▶ _WORK ORDER_:
All lines holding the word "status" are to be copied from the records beneath.

'''

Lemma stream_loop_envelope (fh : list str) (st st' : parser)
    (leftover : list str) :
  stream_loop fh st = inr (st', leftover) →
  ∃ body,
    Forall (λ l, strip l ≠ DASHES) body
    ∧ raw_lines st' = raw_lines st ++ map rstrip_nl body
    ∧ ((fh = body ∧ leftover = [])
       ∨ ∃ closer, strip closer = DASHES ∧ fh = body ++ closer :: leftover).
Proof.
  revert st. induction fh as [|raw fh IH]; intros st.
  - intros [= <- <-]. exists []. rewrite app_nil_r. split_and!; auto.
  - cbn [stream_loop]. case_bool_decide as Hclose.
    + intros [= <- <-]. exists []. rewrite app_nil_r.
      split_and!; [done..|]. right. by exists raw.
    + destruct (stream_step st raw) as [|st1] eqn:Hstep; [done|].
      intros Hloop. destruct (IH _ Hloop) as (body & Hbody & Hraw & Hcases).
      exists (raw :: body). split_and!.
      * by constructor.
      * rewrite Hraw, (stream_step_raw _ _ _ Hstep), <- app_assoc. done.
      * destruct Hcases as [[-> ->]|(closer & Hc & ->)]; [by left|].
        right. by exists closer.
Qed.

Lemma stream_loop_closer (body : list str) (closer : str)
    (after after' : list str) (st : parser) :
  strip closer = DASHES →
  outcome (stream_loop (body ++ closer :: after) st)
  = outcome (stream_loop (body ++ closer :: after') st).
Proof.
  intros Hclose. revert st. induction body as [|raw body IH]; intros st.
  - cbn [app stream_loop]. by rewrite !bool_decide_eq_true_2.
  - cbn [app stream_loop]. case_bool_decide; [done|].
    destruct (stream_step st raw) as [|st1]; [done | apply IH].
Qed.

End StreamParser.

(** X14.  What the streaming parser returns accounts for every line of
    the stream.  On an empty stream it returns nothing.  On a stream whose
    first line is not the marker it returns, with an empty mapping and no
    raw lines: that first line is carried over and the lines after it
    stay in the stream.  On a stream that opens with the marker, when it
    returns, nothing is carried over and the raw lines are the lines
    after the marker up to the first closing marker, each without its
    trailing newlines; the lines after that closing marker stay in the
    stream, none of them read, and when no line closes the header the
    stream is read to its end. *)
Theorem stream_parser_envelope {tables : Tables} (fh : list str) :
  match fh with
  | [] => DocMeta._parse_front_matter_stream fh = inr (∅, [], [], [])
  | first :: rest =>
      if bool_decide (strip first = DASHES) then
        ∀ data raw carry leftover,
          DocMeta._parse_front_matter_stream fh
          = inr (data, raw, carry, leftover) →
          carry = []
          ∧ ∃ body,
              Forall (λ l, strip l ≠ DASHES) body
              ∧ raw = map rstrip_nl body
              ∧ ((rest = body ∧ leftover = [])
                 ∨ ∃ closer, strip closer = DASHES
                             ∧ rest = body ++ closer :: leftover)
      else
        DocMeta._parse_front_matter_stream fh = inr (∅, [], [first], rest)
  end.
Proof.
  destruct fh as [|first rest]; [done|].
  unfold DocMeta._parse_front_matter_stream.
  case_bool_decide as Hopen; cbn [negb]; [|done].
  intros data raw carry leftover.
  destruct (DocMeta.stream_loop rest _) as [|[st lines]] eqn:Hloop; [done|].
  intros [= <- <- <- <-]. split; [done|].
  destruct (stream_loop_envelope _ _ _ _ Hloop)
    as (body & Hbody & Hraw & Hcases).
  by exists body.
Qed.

'''
'''

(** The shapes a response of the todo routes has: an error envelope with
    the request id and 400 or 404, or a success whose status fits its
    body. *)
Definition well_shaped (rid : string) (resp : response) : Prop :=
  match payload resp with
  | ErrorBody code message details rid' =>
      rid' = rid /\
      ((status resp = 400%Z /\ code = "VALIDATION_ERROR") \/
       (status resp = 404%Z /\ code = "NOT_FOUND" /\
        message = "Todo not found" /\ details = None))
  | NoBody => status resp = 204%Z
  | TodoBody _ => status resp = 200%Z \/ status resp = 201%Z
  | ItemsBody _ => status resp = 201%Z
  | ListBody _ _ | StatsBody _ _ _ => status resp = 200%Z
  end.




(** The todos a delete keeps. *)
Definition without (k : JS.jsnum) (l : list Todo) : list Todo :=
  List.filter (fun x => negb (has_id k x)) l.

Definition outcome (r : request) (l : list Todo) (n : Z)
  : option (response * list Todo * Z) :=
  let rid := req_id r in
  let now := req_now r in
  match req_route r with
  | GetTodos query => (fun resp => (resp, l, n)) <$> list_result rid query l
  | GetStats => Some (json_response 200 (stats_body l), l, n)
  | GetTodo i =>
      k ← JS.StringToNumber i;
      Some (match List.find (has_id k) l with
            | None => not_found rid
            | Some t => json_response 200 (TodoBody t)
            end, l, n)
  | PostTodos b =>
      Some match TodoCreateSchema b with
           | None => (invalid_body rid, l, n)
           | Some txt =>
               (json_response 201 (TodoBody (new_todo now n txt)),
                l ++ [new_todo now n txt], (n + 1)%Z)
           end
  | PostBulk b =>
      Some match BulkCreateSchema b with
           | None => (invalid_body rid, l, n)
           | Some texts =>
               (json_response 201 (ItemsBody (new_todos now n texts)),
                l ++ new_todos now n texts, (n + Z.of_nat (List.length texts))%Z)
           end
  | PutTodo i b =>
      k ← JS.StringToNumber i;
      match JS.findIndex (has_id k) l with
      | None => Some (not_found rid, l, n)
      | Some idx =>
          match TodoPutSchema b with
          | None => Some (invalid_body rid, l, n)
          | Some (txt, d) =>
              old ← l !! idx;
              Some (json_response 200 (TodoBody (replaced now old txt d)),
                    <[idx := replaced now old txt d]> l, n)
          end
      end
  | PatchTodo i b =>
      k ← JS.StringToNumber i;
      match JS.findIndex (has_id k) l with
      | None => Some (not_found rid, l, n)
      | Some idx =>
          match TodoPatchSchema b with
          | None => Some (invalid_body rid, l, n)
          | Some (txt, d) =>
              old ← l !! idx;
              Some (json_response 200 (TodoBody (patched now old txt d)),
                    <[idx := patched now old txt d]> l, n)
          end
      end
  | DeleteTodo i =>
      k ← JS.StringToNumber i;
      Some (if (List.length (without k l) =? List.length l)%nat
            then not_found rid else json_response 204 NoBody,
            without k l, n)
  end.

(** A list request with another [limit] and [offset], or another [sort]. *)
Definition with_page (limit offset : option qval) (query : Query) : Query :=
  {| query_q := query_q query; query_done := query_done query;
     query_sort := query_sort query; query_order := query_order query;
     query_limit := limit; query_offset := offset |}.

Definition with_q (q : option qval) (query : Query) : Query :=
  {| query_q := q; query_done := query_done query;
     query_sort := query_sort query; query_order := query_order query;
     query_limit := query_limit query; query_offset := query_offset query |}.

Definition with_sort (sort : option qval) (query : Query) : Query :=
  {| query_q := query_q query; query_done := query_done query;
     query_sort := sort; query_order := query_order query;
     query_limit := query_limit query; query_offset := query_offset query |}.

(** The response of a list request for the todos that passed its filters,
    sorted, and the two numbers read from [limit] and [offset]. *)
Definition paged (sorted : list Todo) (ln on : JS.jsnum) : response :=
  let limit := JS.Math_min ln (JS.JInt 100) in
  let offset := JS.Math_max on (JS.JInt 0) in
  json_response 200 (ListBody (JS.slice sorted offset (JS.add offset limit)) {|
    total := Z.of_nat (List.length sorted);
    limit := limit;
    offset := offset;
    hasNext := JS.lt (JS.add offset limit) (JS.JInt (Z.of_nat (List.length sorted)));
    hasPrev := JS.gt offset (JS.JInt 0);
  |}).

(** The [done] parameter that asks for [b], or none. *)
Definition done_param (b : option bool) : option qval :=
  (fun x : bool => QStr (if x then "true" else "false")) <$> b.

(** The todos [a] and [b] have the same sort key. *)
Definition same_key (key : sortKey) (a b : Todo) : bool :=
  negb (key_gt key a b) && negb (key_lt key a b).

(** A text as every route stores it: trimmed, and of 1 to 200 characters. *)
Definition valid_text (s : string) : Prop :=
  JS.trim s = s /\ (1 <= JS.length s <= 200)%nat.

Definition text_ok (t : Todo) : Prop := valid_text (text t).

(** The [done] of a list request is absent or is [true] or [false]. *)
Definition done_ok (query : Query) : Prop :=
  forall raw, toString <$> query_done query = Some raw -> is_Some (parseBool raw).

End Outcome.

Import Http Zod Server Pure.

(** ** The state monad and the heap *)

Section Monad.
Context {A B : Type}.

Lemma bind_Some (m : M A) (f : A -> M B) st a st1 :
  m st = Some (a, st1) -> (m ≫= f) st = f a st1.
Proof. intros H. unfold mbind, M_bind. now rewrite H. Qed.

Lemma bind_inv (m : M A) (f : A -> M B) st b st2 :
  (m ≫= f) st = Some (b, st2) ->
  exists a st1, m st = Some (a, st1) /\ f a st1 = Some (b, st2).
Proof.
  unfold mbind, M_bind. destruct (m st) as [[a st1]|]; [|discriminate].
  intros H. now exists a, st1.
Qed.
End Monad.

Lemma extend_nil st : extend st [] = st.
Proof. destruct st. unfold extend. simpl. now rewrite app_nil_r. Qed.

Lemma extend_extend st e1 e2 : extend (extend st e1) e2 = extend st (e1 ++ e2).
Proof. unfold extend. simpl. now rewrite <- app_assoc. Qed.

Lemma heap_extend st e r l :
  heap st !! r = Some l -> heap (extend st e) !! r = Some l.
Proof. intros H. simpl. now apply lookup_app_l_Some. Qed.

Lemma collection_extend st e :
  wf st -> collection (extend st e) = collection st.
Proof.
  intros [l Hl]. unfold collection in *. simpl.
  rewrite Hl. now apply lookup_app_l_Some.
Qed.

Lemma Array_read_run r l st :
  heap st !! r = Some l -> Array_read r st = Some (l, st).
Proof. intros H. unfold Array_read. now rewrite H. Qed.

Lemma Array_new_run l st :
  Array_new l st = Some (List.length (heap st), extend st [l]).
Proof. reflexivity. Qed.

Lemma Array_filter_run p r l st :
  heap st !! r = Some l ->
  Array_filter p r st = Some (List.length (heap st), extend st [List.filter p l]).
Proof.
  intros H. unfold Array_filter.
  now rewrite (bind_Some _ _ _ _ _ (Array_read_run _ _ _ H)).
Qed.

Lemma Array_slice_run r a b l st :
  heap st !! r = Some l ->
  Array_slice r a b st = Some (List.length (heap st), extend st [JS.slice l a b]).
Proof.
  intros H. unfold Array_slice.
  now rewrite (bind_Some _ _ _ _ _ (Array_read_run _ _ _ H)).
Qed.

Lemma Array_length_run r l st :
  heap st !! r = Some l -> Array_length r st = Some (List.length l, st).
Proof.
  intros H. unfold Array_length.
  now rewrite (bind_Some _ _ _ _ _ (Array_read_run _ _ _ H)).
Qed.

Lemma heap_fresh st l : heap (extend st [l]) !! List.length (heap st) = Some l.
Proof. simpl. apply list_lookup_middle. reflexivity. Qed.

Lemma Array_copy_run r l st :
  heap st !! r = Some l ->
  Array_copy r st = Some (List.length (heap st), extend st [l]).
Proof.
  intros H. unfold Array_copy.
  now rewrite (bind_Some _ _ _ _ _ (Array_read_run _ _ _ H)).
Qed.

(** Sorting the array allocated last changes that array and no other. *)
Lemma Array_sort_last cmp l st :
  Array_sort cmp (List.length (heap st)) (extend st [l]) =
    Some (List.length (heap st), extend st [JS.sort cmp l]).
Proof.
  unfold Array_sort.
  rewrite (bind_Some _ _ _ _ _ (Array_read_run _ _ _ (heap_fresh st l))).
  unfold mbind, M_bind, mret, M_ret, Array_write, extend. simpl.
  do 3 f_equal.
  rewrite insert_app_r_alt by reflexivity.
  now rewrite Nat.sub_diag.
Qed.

'''

▶ _ANSWER TO THIS TASK_:
    the request id and 400 or 404, or a success whose status fits its
      ((status resp = 400%Z /\ code = "VALIDATION_ERROR") \/
       (status resp = 404%Z /\ code = "NOT_FOUND" /\
  | NoBody => status resp = 204%Z
  | TodoBody _ => status resp = 200%Z \/ status resp = 201%Z
  | ItemsBody _ => status resp = 201%Z
  | ListBody _ _ | StatsBody _ _ _ => status resp = 200%Z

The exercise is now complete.